Data supplied: Begin
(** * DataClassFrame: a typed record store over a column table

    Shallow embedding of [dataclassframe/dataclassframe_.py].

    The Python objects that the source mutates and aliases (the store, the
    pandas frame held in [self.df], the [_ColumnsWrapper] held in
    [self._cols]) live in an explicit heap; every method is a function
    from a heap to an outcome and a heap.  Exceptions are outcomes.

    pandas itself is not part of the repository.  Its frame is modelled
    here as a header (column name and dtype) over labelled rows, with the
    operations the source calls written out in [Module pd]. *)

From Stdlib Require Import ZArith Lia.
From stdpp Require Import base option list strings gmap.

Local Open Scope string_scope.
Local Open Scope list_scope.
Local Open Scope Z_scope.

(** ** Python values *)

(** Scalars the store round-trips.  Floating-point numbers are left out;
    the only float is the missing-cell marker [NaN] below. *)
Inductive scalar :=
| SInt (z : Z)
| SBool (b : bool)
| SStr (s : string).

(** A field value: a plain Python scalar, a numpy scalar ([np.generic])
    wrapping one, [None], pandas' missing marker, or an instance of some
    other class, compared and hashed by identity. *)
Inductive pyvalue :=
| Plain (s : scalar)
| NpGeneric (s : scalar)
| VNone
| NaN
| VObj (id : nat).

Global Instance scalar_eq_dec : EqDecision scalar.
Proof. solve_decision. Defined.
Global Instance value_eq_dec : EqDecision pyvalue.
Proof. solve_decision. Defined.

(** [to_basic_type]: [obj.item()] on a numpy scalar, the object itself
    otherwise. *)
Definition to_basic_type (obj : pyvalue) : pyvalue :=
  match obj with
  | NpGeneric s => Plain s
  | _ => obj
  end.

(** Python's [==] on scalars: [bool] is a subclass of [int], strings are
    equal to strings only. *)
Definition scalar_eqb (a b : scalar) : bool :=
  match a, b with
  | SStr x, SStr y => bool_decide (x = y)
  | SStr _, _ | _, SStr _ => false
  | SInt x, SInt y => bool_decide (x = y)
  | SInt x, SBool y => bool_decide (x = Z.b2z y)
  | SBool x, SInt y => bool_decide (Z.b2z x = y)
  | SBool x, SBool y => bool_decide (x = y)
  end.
Data supplied: End
Data supplied: Begin
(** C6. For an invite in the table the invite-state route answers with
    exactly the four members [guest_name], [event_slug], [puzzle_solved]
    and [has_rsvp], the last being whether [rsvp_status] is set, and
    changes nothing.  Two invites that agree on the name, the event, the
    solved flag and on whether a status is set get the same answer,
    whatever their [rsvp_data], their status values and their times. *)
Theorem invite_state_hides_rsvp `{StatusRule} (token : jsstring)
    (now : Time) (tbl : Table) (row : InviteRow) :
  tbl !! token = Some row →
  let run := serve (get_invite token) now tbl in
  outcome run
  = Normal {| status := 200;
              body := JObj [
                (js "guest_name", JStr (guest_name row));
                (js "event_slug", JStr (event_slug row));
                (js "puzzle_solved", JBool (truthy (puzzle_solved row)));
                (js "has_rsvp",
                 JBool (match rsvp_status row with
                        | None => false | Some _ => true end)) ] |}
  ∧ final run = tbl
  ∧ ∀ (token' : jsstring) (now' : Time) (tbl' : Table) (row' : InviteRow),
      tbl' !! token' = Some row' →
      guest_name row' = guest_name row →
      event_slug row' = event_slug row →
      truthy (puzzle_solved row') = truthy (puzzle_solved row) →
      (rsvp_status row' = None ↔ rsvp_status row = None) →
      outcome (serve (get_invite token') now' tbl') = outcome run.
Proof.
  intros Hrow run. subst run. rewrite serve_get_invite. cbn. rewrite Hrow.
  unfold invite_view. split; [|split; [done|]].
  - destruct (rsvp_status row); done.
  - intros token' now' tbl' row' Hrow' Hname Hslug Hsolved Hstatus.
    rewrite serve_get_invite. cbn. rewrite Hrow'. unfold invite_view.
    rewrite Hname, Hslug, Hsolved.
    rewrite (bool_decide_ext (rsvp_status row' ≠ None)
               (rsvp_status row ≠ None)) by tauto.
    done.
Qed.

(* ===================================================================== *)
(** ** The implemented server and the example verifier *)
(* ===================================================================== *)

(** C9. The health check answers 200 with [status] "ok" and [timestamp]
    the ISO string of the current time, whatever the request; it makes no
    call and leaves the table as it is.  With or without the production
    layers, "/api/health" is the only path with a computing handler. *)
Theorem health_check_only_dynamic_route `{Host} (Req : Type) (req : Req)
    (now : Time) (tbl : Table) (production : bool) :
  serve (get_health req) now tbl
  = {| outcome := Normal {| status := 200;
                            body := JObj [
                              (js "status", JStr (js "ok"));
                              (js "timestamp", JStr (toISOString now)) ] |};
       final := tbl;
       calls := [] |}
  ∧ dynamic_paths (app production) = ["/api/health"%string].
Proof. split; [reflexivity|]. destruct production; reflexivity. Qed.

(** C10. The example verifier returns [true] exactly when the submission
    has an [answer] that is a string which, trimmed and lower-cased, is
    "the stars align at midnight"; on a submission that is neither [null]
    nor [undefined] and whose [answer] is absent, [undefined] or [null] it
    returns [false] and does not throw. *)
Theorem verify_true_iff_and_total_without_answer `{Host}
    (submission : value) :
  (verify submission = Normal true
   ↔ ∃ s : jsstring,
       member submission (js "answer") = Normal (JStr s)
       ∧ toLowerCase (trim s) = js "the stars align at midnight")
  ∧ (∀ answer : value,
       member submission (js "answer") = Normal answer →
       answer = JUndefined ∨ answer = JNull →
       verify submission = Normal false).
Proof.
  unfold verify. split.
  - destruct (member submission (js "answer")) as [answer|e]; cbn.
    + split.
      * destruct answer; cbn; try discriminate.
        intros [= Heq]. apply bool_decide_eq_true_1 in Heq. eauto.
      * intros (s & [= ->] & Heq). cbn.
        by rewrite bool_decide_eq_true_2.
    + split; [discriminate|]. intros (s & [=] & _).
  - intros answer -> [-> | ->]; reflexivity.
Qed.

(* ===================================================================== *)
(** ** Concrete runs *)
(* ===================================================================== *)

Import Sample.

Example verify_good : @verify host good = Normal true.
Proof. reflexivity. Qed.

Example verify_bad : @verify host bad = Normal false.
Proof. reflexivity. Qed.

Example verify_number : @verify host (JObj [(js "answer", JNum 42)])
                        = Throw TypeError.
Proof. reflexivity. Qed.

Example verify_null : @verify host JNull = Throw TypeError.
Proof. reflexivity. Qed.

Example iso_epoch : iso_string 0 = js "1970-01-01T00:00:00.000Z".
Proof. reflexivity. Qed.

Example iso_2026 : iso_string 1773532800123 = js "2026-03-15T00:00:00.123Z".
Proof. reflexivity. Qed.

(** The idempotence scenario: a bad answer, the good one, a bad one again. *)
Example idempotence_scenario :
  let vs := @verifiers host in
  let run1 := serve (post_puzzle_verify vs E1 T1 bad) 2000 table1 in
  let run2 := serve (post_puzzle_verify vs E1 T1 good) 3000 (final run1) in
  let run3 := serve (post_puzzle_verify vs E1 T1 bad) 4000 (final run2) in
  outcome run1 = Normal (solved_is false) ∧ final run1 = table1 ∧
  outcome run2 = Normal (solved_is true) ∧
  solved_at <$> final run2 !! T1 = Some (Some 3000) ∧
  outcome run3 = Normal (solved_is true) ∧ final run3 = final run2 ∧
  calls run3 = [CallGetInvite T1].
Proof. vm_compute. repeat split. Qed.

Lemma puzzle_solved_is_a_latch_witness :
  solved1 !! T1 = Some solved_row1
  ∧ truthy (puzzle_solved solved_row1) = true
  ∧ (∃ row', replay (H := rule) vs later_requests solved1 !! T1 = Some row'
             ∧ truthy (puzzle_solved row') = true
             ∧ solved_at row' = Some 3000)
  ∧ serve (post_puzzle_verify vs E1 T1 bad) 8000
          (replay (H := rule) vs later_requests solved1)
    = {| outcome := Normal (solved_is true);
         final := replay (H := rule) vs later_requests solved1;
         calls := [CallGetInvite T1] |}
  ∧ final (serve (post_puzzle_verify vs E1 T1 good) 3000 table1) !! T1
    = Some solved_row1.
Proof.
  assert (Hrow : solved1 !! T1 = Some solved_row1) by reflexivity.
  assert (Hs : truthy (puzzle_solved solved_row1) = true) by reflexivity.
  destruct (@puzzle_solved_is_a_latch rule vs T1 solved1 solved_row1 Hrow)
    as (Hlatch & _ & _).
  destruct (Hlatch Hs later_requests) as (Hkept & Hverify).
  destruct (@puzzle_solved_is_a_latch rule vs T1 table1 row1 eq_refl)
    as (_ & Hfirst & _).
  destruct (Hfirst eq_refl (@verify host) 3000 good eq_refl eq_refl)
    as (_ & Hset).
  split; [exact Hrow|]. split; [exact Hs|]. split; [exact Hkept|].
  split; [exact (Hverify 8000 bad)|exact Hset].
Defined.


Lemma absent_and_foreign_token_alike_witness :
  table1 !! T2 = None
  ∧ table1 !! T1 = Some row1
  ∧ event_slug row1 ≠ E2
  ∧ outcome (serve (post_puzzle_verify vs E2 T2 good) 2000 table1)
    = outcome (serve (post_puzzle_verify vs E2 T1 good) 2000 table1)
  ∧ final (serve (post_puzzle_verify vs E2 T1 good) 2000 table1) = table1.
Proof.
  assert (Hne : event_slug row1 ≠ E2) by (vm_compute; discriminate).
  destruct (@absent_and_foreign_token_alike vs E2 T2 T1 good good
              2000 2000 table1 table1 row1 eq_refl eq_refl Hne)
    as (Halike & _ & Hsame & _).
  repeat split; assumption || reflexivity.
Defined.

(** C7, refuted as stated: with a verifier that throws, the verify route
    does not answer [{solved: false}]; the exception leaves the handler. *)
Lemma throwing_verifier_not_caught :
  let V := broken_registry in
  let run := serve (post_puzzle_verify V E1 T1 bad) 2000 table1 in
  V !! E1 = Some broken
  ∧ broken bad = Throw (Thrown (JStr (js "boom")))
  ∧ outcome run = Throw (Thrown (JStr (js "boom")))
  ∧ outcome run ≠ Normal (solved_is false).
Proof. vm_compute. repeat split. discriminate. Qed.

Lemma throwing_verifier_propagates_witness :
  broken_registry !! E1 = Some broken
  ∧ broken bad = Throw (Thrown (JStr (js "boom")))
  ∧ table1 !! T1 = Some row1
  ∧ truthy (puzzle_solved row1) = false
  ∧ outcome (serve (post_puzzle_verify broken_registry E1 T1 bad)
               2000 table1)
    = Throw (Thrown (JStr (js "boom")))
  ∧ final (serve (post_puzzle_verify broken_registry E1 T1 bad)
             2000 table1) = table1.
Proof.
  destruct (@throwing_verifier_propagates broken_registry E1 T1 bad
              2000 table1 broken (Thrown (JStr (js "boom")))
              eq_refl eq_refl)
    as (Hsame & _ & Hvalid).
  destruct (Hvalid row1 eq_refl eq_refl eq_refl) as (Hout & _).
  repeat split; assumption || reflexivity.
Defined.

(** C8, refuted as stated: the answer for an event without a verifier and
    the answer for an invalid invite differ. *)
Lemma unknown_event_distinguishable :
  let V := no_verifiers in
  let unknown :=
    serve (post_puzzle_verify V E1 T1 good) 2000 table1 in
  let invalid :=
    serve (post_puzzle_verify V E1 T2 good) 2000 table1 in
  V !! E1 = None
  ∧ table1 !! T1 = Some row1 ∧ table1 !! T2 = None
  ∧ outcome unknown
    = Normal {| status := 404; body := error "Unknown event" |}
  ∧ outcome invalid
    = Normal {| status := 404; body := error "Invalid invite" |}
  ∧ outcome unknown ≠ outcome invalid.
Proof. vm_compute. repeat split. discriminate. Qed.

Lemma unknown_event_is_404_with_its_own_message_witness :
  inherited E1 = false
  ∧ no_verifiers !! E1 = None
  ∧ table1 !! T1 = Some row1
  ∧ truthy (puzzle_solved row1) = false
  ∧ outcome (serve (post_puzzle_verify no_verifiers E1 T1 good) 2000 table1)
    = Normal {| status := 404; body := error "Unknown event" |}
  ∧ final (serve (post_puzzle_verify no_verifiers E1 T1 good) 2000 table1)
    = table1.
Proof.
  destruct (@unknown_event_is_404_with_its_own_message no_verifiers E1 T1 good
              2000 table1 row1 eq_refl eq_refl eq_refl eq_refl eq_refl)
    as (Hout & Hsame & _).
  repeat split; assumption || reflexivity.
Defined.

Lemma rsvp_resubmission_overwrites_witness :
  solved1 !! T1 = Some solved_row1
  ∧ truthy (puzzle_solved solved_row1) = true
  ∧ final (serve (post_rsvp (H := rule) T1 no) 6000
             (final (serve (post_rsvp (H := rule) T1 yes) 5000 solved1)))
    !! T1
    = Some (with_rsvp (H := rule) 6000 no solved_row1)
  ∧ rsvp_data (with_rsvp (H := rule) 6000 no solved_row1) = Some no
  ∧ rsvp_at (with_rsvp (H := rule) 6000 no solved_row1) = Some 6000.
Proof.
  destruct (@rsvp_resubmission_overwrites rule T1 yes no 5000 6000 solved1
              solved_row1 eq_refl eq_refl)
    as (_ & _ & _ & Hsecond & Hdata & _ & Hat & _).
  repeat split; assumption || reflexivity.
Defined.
Data supplied: End
## Your instructions
Will you return exactly the lines above from the one with "(** * DataClassFrame: a" down to the one with "pandas itself is", counting both as part of the range?

## Result below
(** * DataClassFrame: a typed record store over a column table

    Shallow embedding of [dataclassframe/dataclassframe_.py].

    The Python objects that the source mutates and aliases (the store, the
    pandas frame held in [self.df], the [_ColumnsWrapper] held in
    [self._cols]) live in an explicit heap; every method is a function
    from a heap to an outcome and a heap.  Exceptions are outcomes.

    pandas itself is not part of the repository.  Its frame is modelled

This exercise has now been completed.